**What you will do:**
Locate each line below that includes "Some" and reproduce it.

[Information provided — start]

(** * Product inventory service: handlers of [main.py] over a modelled
      SQLAlchemy session, and the properties of its specification.

    The development follows the source top-down: the persisted [Product]
    row and the pydantic request models, the unit-of-work session
    ([db.add], attribute assignment, [db.delete], [db.commit],
    [db.rollback], [db.refresh]) on a SQLite table, the five path
    operations written in a state-and-exception monad, and the FastAPI
    boundary that validates the request model, opens a session per request
    ([get_db]), turns an [HTTPException] into an error response and
    validates and renders the result through [ProductResponse]. *)

From Stdlib Require Import ZArith List String Ascii Bool Lia.
From Stdlib Require Import Floats.SpecFloat.
Import ListNotations.

Local Open Scope string_scope.
Local Open Scope list_scope.
Local Open Scope Z_scope.

(** ** Values *)

(** Python [float] is an IEEE-754 double: the standard library's
    specification floats, with their comparison ([NaN] compares false). *)
Definition float := spec_float.

Definition zero : float := S754_zero false.

(** [a > b], [a <= b] and [a >= b] on floats. *)
Definition float_gt (a b : float) : bool := SFltb b a.
Definition float_le (a b : float) : bool := SFleb a b.
Definition float_ge (a b : float) : bool := SFleb b a.

(** A float JSON can carry: neither [NaN] nor an infinity. *)
Definition finite (x : float) : bool :=
  match x with
  | S754_zero _ | S754_finite _ _ _ => true
  | S754_infinity _ | S754_nan => false
  end.

(** An integer SQLite can bind: a signed 64-bit value. *)
Definition int64 (z : Z) : bool :=
  (-9223372036854775808 <=? z) && (z <? 9223372036854775808).

(** Truth value of a Python [str]: only the empty string is falsy. *)
Definition truthy (s : string) : bool :=
  match s with
  | EmptyString => false
  | String _ _ => true
  end.

Definition opt_eqb {A : Type} (eqb : A -> A -> bool) (x y : option A) : bool :=
  match x, y with
  | Some a, Some b => eqb a b
  | None, None => true
  | _, _ => false
  end.
(** Every request [m] sends is let through, the last one excepted when
    [m] raises. *)
Definition orderly {A : Type} (m : W A) : Prop :=
  forall w r w',
    m w = (r, w') ->
    exists new,
      sent w' = sent w ++ new
      /\ forall i q, new !! i = Some q ->
                     (S i < length new \/ exists x, r = inr x) ->
                     benign (sent w ++ take i new) q.

(** The requests of a run that succeeds, given whether the spreadsheet and
    the worksheet had to be created. *)
Definition success_trace (creds_file spreadsheet_name email : string)
           (now : datetime) (rows : list report_row) (created added : bool)
  : list request :=
  [Authorize creds_file scope; Open spreadsheet_name]
  ++ (if created then [Create spreadsheet_name] else [])
  ++ [Share email "user" "writer"; Worksheet (worksheet_name now)]
  ++ (if added then [AddWorksheet (worksheet_name now) "1000" "20"] else [])
  ++ [Clear; Update ((Str <$> header) :: (row_cells <$> rows)) "A1";
      FormatCellRange "A1:K1" header_format]
  ++ ((fun cw : string * Z => SetColumnWidth cw.1 cw.2) <$> column_widths).

End Service.

End Sheets.

(** ** Sample data *)

Module Samples.

(** A provider that answers, and one that is down. *)
Definition ja_provider : list key -> key -> response :=
  fun _ k => inl ("ja:" +:+ str (key_text k)).

Definition down_provider : list key -> key -> response :=
  fun _ _ => inr "connection refused".

Definition hello : key := (Str "Hello", "en", "ja").

(** Two issues of the same assignee. *)
Definition two_issues : dataframe :=
  mkFrame required_columns
    [ [Str "SonSansen"; Str "first"; NaN; Str "api"; Str "Todo";
       NaN; NaN; NaN; NaN];
      [Str "SonSansen"; Str "second"; NaN; Str "api"; Str "Done";
       NaN; NaN; NaN; NaN] ].

Definition first_issue : report_row :=
  mkRow (Str "Son") (Str "first") (Str "ja:first") (Str "") (Str "")
        (Str "api") (Str "Todo") (Str "") (Str "") (Str "") (Str "").

Definition second_issue : report_row :=
  mkRow (Str "Son") (Str "second") (Str "ja:second") (Str "") (Str "")
        (Str "api") (Str "Done") (Str "") (Str "") (Str "") (Str "").

Definition two_issues_state : state :=
  mkState (<[(Str "second", "en", "ja") := "ja:second"]>
             (<[(Str "first", "en", "ja") := "ja:first"]> ∅))
          [(Str "first", "en", "ja"); (Str "second", "en", "ja")] [].

(** Three issues, the first and the last of the same assignee. *)
Definition three_issues : dataframe :=
  mkFrame required_columns
    [ [Str "shimizu39"; Str "first"; NaN; Str "api"; Str "Todo";
       NaN; NaN; NaN; NaN];
      [Str "HtetSansen"; Str "second"; NaN; Str "api"; Str "Done";
       NaN; NaN; NaN; NaN];
      [Str "shimizu39"; Str "third"; NaN; Str "web"; Str "Todo";
       NaN; NaN; NaN; NaN] ].

Definition issue (assignee title repository status : string) : report_row :=
  mkRow (Str assignee) (Str title) (Str ("ja:" +:+ title)) (Str "") (Str "")
        (Str repository) (Str status) (Str "") (Str "") (Str "") (Str "").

[Information provided — finish]

**Finished task:**
  | Some a, Some b => eqb a b
      /\ forall i q, new !! i = Some q ->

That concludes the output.